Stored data
----------------

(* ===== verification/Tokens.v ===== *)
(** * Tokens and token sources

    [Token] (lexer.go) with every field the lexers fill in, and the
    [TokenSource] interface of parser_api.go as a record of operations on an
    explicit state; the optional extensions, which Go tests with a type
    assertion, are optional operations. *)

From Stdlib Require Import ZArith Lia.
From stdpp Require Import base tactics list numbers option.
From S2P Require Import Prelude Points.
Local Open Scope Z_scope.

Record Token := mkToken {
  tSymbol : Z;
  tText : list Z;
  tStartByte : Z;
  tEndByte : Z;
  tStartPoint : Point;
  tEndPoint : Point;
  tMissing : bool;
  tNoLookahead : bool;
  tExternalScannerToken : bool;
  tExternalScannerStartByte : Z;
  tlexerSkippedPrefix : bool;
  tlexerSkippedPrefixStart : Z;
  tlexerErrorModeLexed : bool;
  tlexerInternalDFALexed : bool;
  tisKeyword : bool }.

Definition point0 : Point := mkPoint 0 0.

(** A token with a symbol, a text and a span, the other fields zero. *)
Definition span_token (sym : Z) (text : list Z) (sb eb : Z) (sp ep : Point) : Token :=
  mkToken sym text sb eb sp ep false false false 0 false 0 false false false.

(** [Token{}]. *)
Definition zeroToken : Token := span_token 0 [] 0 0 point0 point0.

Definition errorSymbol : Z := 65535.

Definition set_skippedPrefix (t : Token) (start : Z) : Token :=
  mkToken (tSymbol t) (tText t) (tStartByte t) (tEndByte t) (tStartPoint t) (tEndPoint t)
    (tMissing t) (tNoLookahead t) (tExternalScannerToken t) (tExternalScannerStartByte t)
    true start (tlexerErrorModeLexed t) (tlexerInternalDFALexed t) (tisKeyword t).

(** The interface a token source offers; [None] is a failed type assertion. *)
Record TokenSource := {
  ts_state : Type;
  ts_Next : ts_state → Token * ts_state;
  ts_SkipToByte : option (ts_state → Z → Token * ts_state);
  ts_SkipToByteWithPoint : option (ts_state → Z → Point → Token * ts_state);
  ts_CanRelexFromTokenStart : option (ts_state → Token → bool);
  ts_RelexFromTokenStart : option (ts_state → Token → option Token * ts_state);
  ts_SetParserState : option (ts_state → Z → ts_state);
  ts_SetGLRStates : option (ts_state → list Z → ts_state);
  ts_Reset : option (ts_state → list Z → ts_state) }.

----------------

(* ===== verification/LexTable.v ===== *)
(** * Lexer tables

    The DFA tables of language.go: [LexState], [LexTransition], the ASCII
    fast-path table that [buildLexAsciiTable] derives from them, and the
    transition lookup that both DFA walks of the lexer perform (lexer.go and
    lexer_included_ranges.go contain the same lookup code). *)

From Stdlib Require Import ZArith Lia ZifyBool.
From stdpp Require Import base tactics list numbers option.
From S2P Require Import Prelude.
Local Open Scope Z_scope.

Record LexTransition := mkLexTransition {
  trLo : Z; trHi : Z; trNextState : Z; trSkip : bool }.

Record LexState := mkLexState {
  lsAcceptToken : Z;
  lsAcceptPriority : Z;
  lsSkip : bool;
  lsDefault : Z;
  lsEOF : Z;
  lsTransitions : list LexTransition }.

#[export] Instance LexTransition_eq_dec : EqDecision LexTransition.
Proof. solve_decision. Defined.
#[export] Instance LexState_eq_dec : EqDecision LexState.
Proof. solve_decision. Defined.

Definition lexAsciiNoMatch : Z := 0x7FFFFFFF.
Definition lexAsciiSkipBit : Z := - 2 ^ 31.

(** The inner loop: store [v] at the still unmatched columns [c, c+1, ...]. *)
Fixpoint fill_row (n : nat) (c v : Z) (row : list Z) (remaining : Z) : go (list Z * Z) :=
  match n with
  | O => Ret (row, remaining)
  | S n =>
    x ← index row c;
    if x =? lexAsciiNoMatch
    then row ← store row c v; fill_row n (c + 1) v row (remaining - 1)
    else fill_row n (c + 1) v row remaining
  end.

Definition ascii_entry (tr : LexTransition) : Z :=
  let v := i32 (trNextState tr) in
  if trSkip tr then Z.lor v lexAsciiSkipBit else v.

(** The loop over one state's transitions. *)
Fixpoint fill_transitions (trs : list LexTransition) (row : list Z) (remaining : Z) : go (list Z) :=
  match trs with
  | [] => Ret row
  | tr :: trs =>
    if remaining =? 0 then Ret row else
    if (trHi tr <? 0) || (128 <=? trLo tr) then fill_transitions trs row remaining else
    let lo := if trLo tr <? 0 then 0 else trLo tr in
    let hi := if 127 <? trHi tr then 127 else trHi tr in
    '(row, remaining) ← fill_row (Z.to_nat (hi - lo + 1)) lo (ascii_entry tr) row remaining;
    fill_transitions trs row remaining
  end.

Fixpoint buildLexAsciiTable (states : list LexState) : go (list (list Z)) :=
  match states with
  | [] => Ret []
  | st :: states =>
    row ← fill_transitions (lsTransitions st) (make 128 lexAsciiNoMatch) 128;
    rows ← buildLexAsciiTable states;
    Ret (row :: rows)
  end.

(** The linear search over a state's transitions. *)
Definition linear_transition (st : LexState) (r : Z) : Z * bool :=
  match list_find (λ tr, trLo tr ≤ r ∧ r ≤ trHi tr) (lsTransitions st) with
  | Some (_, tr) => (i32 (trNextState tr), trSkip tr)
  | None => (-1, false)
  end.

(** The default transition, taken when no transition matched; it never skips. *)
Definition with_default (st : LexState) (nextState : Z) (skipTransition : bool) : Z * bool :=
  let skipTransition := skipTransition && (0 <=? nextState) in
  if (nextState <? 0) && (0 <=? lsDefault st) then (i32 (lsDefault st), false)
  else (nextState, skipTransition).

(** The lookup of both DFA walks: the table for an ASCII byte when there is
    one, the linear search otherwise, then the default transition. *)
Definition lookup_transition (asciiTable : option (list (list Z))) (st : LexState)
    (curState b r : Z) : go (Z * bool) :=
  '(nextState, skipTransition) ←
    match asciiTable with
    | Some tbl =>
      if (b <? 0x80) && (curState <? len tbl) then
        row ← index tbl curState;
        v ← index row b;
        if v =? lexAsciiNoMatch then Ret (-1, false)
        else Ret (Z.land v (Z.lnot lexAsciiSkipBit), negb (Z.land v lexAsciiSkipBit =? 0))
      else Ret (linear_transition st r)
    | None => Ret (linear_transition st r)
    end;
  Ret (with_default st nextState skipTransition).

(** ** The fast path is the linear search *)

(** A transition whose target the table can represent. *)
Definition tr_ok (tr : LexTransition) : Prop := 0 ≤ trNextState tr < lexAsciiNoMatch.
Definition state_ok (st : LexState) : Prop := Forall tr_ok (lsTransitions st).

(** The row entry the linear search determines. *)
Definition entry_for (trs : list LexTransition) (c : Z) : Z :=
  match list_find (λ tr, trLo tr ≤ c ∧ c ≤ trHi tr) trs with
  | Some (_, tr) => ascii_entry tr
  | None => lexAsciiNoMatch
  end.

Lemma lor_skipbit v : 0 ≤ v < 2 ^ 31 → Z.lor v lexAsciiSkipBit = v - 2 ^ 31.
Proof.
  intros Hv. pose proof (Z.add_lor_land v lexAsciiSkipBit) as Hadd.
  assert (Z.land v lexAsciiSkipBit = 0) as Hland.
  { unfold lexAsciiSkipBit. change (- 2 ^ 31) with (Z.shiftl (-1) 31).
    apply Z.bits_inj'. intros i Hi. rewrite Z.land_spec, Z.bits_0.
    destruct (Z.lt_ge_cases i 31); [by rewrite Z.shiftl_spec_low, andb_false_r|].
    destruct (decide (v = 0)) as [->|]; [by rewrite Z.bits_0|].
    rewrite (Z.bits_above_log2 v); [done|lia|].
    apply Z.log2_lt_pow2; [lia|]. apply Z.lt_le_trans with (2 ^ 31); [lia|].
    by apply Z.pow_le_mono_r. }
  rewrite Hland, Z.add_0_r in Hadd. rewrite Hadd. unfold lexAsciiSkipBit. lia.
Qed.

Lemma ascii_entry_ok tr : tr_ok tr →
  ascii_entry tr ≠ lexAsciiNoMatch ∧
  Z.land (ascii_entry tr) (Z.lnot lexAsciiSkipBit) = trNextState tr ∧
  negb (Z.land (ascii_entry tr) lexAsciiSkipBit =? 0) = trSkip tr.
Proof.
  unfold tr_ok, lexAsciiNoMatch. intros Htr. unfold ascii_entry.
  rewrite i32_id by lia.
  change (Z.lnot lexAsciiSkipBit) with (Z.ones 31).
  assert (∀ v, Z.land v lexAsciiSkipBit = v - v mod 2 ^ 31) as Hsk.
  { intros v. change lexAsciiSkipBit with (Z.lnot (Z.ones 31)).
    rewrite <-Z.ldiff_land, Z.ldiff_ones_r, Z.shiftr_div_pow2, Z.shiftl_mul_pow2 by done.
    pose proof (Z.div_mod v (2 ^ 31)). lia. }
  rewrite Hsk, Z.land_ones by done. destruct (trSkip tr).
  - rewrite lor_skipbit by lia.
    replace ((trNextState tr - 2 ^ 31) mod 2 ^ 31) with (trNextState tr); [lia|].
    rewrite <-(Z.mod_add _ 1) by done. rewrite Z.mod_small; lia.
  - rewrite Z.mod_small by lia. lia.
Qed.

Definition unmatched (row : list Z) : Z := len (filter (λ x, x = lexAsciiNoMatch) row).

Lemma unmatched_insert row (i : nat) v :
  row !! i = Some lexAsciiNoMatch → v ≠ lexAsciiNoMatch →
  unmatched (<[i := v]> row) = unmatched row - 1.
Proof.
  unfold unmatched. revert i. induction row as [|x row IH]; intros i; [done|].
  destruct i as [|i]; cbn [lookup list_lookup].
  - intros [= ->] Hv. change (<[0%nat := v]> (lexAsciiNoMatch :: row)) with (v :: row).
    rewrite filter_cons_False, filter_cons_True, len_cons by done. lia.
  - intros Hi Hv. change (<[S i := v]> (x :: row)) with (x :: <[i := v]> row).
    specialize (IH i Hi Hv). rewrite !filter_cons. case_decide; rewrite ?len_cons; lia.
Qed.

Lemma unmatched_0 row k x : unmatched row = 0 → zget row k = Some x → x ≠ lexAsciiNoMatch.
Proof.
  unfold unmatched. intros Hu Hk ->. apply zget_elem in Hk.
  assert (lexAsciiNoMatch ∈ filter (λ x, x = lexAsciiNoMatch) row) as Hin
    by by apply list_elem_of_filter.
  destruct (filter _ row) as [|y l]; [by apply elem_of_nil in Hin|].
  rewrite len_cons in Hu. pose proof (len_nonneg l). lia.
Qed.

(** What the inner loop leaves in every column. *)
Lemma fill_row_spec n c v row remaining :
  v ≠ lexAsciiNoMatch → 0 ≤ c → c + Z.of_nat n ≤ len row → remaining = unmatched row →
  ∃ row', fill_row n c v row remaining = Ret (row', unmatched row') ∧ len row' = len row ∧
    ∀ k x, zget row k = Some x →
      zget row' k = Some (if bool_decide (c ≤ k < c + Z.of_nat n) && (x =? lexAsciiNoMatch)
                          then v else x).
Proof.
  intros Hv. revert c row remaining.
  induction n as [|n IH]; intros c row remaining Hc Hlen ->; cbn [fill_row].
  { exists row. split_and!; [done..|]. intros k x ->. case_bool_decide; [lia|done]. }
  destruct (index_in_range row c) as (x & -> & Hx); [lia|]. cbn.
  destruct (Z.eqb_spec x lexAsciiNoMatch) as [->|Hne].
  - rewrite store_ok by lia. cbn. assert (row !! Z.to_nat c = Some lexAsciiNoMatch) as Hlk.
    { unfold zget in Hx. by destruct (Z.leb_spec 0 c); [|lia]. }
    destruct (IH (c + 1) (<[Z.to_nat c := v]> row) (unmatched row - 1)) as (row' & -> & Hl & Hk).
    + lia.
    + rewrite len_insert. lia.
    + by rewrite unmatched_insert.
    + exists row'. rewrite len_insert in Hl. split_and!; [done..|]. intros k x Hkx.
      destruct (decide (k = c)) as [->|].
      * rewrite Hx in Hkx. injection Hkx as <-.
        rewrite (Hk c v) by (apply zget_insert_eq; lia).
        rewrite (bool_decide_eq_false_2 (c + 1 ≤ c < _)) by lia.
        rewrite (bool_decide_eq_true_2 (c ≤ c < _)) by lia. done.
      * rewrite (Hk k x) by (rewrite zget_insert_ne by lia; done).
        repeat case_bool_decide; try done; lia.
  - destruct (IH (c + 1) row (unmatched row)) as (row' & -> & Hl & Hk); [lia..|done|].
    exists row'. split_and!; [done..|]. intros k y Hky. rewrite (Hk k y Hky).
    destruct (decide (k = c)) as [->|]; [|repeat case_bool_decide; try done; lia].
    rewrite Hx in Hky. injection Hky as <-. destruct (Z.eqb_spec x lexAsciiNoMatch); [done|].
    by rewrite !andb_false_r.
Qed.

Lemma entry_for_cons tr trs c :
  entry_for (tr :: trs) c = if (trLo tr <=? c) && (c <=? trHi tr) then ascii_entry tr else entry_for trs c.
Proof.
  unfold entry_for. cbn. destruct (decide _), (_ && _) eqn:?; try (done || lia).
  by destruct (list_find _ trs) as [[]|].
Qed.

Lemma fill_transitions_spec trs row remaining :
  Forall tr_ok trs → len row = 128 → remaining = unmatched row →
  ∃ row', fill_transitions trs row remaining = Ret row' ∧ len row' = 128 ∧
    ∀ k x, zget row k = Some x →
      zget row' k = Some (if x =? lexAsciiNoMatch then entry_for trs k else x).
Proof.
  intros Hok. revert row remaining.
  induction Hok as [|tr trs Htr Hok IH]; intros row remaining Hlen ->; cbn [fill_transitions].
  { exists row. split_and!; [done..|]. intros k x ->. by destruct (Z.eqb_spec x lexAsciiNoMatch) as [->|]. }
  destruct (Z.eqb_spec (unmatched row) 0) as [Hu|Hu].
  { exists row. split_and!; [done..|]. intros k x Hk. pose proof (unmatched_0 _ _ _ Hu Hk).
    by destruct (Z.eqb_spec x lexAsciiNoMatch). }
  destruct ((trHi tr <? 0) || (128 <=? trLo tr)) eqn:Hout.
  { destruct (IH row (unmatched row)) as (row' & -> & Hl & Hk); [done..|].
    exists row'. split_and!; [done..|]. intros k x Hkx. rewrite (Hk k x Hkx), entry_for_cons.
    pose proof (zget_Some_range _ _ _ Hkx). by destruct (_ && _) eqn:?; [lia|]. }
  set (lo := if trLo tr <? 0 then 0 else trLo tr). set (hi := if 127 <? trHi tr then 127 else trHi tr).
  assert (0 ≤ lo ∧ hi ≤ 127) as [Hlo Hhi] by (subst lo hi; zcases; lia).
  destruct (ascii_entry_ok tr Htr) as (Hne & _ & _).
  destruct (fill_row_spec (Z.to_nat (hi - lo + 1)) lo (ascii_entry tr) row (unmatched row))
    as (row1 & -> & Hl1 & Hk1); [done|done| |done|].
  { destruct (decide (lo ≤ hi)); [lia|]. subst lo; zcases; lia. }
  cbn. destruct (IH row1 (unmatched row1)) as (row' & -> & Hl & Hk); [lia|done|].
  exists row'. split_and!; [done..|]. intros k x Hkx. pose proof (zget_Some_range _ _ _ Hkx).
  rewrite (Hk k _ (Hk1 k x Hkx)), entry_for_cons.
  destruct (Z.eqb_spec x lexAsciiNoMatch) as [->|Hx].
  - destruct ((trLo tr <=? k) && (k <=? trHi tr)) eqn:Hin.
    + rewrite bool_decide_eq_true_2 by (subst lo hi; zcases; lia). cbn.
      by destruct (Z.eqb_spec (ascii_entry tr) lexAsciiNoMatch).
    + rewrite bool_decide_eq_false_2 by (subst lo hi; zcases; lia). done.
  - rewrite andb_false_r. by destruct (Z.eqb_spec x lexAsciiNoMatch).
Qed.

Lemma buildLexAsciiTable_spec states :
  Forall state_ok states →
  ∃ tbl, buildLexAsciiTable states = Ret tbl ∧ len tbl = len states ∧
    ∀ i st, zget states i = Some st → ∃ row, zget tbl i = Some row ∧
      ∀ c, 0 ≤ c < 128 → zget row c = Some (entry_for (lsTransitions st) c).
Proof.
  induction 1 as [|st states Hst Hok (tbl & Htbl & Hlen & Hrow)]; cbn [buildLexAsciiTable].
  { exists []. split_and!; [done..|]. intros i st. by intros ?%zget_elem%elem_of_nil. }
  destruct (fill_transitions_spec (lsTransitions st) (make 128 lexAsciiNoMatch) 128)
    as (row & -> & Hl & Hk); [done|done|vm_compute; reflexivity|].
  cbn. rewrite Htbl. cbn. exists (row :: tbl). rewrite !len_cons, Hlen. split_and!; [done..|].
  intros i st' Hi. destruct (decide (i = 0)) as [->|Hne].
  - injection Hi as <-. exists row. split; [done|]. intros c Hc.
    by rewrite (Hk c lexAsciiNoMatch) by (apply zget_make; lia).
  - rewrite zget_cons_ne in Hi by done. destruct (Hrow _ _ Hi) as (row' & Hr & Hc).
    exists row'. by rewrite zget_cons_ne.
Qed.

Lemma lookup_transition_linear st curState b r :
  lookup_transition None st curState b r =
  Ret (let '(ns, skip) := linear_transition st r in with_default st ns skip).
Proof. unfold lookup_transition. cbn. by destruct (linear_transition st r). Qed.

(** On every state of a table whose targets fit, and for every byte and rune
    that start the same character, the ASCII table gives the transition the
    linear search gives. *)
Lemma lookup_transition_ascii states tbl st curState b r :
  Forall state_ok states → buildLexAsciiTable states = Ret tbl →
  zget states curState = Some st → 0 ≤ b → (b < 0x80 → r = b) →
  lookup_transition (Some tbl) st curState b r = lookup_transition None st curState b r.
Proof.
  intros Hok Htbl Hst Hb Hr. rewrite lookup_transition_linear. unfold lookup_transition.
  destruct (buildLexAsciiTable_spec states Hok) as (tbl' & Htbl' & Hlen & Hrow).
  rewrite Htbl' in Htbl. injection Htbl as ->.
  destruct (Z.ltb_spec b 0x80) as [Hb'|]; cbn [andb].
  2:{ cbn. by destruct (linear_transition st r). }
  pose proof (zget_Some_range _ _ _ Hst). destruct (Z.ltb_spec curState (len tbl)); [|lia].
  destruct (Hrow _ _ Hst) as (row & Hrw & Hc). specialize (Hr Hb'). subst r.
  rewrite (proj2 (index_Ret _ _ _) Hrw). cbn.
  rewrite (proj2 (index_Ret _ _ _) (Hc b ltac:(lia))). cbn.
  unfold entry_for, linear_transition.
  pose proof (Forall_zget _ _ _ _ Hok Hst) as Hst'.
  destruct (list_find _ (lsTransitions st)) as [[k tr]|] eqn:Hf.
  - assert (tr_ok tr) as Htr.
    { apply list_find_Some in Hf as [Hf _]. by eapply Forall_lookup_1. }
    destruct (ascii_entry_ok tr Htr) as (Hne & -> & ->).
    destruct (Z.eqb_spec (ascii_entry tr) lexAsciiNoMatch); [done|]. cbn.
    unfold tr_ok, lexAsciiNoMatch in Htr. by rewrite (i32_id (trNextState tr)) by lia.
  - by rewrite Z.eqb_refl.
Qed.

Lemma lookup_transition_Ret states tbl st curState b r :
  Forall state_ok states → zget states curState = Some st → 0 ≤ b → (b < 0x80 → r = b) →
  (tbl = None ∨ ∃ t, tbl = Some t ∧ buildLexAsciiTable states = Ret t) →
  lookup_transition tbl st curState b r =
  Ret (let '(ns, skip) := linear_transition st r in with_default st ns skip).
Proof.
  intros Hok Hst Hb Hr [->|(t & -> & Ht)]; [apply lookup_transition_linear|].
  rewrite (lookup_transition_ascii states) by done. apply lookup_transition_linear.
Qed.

----------------

● **WHAT THE TASK REQUIRES**
Exact duplication is required for the lines above, from the line that contains "(** ** The fast path is the linear search *)" to the line that contains "Definition entry_for (trs", inclusive; omit all others.

● **TASK RESULT**
(** ** The fast path is the linear search *)

(** A transition whose target the table can represent. *)
Definition tr_ok (tr : LexTransition) : Prop := 0 ≤ trNextState tr < lexAsciiNoMatch.
Definition state_ok (st : LexState) : Prop := Forall tr_ok (lsTransitions st).

(** The row entry the linear search determines. *)
Definition entry_for (trs : list LexTransition) (c : Z) : Z :=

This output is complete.